Mar 31, 2008 20:05
so it's a manic monday. in the truest since. those of you who follow my other blog know of the craziness that this semester has brought. today compacted it and then threw it in my face. i'm just going to address life at the moment by subject area
school....
it's been very hard lately for me to motivate myself to do anything school related. i'm in the school of music every day for something. i think that most taxing thing about being a music major especially at a huge music school like UNCG is that all of your time is usurped by the major. you have classes, but then you have the rehearsals, the practices, the staging, the ensembles, the study sessions, the research, the skills practices, the hearings. when you're an artist, you have to live your art. and these kids here, the dedicated anyway, live it. my mistake this semester was trying to be ambitious and take only MUS courses the whole semester. needless to say it's proving to be something i regret but i think it's taught me that i can and will get extremely tired of something that i love if i do it too much. i am so tired of it that i've made the executive decision to change my major. which means a year of school just went to shit and electives. i do think that this is the best choice, i can't live everyday trying to analyze and pick apart music. i was a musician solely because i loved music itself. prying it open and picking it apart isn't what's for me. my private studio instructor isn't happy with me at all. sadly, i think we've grown back apart. there's always been a trust issue there but now more so than ever. i just lock up now, not in terms of performance or vocally but i don't trust what she tells me anymore. it's a big deal because i'm supposed to entrust her with my instrument (which happens to include my body, my mind and my emotions). it's a long long process that i can't do with her anymore. the other areas of school life will be discussed later.
social agenda....
socially. i'm not sure what to say. i feel like (blank). i can't think of of the word. i have friends but i haven't really seen the core of my friends since well i don't know christmas. i miss them, kristen, michael, mere and i worked together. we all complimented the other so well. then there's kay. i haven't seen her in person since flippin september. on the other hand lambda chi is going well, i think. i've started to notice the little idiosyncracies of my brothers. it's weird to say that, i'm actually not sure if i can, seeing as how i'm not offcially their brother yet. that will come later. i guess i've been lacking in the friend scene but i think the hellish semester has something to do with it.
music....
well. my voice, isn't what it was. god only knows that. at the end of last semester, i was singing. i used to be so confident in my abilities as a performer but now, i feel like a five year old wandering through the forest. the middle register of my voice is a piece of shit right now. i've learned to execute into the top but can't negotiate through the top smoothly yet. i hope that'll come with age. i keep being told that because i'm singing with the right technique now that the middle of the voice will feel weird. the problem is that my top has been damn solid.

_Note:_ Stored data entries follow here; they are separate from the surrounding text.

(** [PrintJob.update({_id: oid}, op).exec()] *)
Definition PrintJob_update_exec (oid : JsVal) (op : StatusOp) : Promise (option Z) :=
  fun s =>
    match PrintJob_update w oid op with
    | UpdateResult n => (Resolve n, emit (EPrintJobUpdate oid op) s)
    | UpdateError e => (Reject e, emit (EPrintJobUpdate oid op) s)
    end.

(** [result && result.n === 0] *)
Definition no_row_matched (n : option Z) : bool :=
  match n with
  | Some k => Z.eqb k 0
  | None => false
  end.

(** [updateState(msg, state, err)] on the shared message.  Reading
    [err.message] of a missing [err] in the [STATE_ERR] case is a
    [TypeError]; no call site leaves [err] out there. *)
Definition updateState (state : Z) (err : ErrArg) : Promise unit :=
  fun s =>
    match describe state err with
    | None => (Reject (Error "TypeError"), s)
    | Some (state', txt, detail) =>
        let op := status_op (msg s) state' txt detail in
        catch_
          (PrintJob_update_exec (prop (msg s) "job_oid") op >>= fun result =>
             if no_row_matched result then reject (Error "CANCELED")
             else resolve tt)
          (fun e =>
             if String.eqb (message e) "CANCELED"
                || String.eqb (message e) "SLICER"
             then reject e
             else resolve tt)
          s
    end.

(** [new Date()] *)
Definition new_Date : St -> Z * St :=
  fun s => (Date_now w (clock s), tick s).

(** [t[1] = now] *)
Definition started (now : Z) (t : Triple) : Triple :=
  (t.1.1, now, t.2).

(** [t[2] = now; t[0] = t[2] - t[1]] *)
Definition ended (now : Z) (t : Triple) : Triple :=
  (now - t.1.2, t.1.2, now).

Definition downloadObject (job_id bucket key local : JsVal) : Promise unit :=
  fun s =>
    let s' := emit (EDownloadObject job_id bucket key local) s in
    match s3_downloadObject w job_id bucket key local with
    | None => (Resolve tt, s')
    | Some e => (Reject e, s')
    end.

(** [Promise.join] of the two downloads, both already started. *)
Definition Promise_join (stl config : Settled unit) : Promise unit :=
  match stl, config with
  | Resolve _, Resolve _ => resolve tt
  | Reject e, Resolve _ => reject e
  | Resolve _, Reject e => reject e
  | Reject e1, Reject e2 =>
      if stl_rejects_first w then reject e1 else reject e2
  end.

(** [downloadFiles(msg)] *)
Definition downloadFiles : Promise unit :=
  updateState STATE_PRE ErrAbsent >>= fun _ s =>
    let (t1, s1) := new_Date s in
    let s2 := with_msg (fun m => set_download_time (started t1 (download_time m)) m) s1 in
    let m := msg s2 in
    let (a, s3) := downloadObject (prop m "job_id") (prop m "stl_bucket")
                     (prop m "stl_key") (prop m "stl_local") s2 in
    let (b, s4) := downloadObject (prop m "job_id") (prop m "config_bucket")
                     (prop m "config_key") (prop m "config_local") s3 in
    (Promise_join a b >>= fun _ s5 =>
       let (t2, s6) := new_Date s5 in
       (Resolve tt,
        with_msg (fun m => set_download_time (ended t2 (download_time m)) m) s6))
      s4.

(** [exec(cmd)] of child-process-promise *)
Definition exec (cmd : string) : Promise unit :=
  fun s =>
    let s' := emit (EExec cmd) s in
    match child_exec w cmd with
    | None => (Resolve tt, s')
    | Some e => (Reject e, s')
    end.

(** [spawnSlicer(msg)] *)
Definition spawnSlicer : Promise unit :=
  updateState STATE_RUN ErrAbsent >>= fun _ s =>
    let m := msg s in
    let cmd := CuraTemplate w (prop m "config_local") (prop m "stl_local")
                 (prop m "gcode_local") in
    let (t1, s1) := new_Date s in
    let s2 := with_msg (fun m => set_slicing_time (started t1 (slicing_time m)) m) s1 in
    catch_
      (exec cmd >>= fun _ s3 =>
         let (t2, s4) := new_Date s3 in
         let s5 := with_msg (fun m => set_slicing_time (ended t2 (slicing_time m)) m) s4 in
         (Resolve tt, add_slicing_seconds (elapsed (slicing_time (msg s5))) s5))
      (fun _ => reject (Error "SLICER"))
      s2.

Definition s3_upload (job_id local bucket key : JsVal) : Promise unit :=
  fun s =>
    let s' := emit (EUploadFile job_id local bucket key) s in
    match s3_uploadFile w job_id local bucket key with
    | None => (Resolve tt, s')
    | Some e => (Reject e, s')
    end.

(** [uploadFile(msg)] *)
Definition uploadFile : Promise unit :=
  updateState STATE_POST ErrAbsent >>= fun _ s =>
    let (t1, s1) := new_Date s in
    let s2 := with_msg (fun m => set_upload_time (started t1 (upload_time m)) m) s1 in
    let m := msg s2 in
    (s3_upload (prop m "job_id") (prop m "gcode_local") (prop m "gcode_bucket")
       (prop m "gcode_key") >>= fun _ s3 =>
       let (t2, s4) := new_Date s3 in
       (Resolve tt,
        with_msg (fun m => set_upload_time (ended t2 (upload_time m)) m) s4))
      s2.

(** The three local files of the message, as passed to [removeFiles]. *)
Definition local_files (m : Msg) : lib.FilesArg :=
  lib.FilesArray [prop m "stl_local"; prop m "config_local"; prop m "gcode_local"].

(** [cleanFiles(msg)] *)
Definition cleanFiles : Promise unit :=
  fun s =>
    (lib.removeFiles w (prop (msg s) "job_id") (local_files (msg s))
       >>= fun _ => resolve tt) s.

(** [queue.removeMessage(msg)] and [queue.requeueMessage(msg)]: the queue
    module is addressed by the message handle. *)
Definition queue_removeMessage : Promise unit :=
  fun s => (Resolve tt, emit (ERemoveMessage (prop (msg s) "handle")) s).

Definition queue_requeueMessage : Promise unit :=
  fun s => (Resolve tt, emit (ERequeueMessage (prop (msg s) "handle")) s).

(** [notifyDone(msg)] *)
Definition notifyDone : Promise unit :=
  updateState STATE_DONE ErrAbsent >>= fun _ =>
    queue_removeMessage >>= fun _ => resolve tt.

(** How a call of [processMessage] ends: by an exception, or by returning
    a promise (given with how it settles). *)
Inductive Completion : Type :=
| Threw
| Returned (r : Settled unit).

(** [ld.cloneDeep(msg)] of the raw message, with the fresh duration arrays
    [[0, 0, 0]]. *)
Definition cloneDeep (raw : gmap string string) : Msg :=
  {| fields := JString <$> raw;
     download_time := (0, 0, 0);
     upload_time := (0, 0, 0);
     slicing_time := (0, 0, 0) |}.

(** The [for] loop over [mustHave]: the first name not [in msg]. *)
Fixpoint first_missing (names : list string) (m : Msg) : option string :=
  match names with
  | [] => None
  | k :: rest => if has_prop m k then first_missing rest m else Some k
  end.

(** The rejection of a request: [updateState(msg, STATE_ERR, text)
    .then(queue.removeMessage).catch(..)]; the text is passed as a string. *)
Definition reject_request (text : string) : Promise unit :=
  catch_
    (updateState STATE_ERR (ErrText text) >>= fun _ => queue_removeMessage)
    (fun _ => resolve tt).

(** The [try] block of the three [parseUrl] calls. *)
Definition parse_urls : St -> option JsError * St :=
  fun s =>
    match lib.parseUrl w (workDir w) "stl" s with
    | (Some e, s1) => (Some e, s1)
    | (None, s1) =>
        match lib.parseUrl w (workDir w) "config" s1 with
        | (Some e, s2) => (Some e, s2)
        | (None, s2) => lib.parseUrl w (workDir w) "gcode" s2
        end
    end.

(** [Stats.update({_id: id}, {$inc: inc}, {upsert: true, ..}).exec()],
    never waited for. *)
Definition Stats_update (id : Z) (inc : StatsInc) : St -> St :=
  emit (EStatsUpdate id inc).

(** The [.then] handler after [cleanFiles]: hourly stats, lifetime stats,
    [jobsSucceeded += 1]. *)
Definition record_success : Promise unit :=
  fun s =>
    let (hour, s1) := lib.objectIdFromTimeStamp w s in
    let inc := {| slicing_succeeded := Some 1; slicing_failed := None;
                  slicing_canceled := None;
                  slicing_seconds :=
                    Some (Qmake (elapsed (slicing_time (msg s1))) 1000) |} in
    let s2 := Stats_update hour inc s1 in
    let s3 := Stats_update lib.objectIdTimeZero inc s2 in
    (Resolve tt, bump_succeeded s3).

G to Bb has been my easiest tessitura and the Ab, gosh, in the practice room my Ab has been to die for. my E-F# however i feel is the least prepared area of my voice. i just can't get the F# to turn over. I can't keep the palate relaxed either, it's high but tense as hell. we won't even talk about the tounge tension that the F# in Love's Philsophy brings me. you'll want to cover your ears, i do. the funny thing about this is that i feel like i'm more in touch with my voice than i've ever been. i couldn't have thought through all this last year, last semester, hell, maybe even last month. on that note, i'm quite sure that i'm going to continue singing after this semester. the question is will i be with the same teacher? perhaps, perhaps not. i touched a marimba today for the first time in a couple of months, it's nice to know that i can still rock the hell out of dizzy lizzy even if it's two mallets and not four. i should probably practice that and piano more than i do.
ΛΧΑ...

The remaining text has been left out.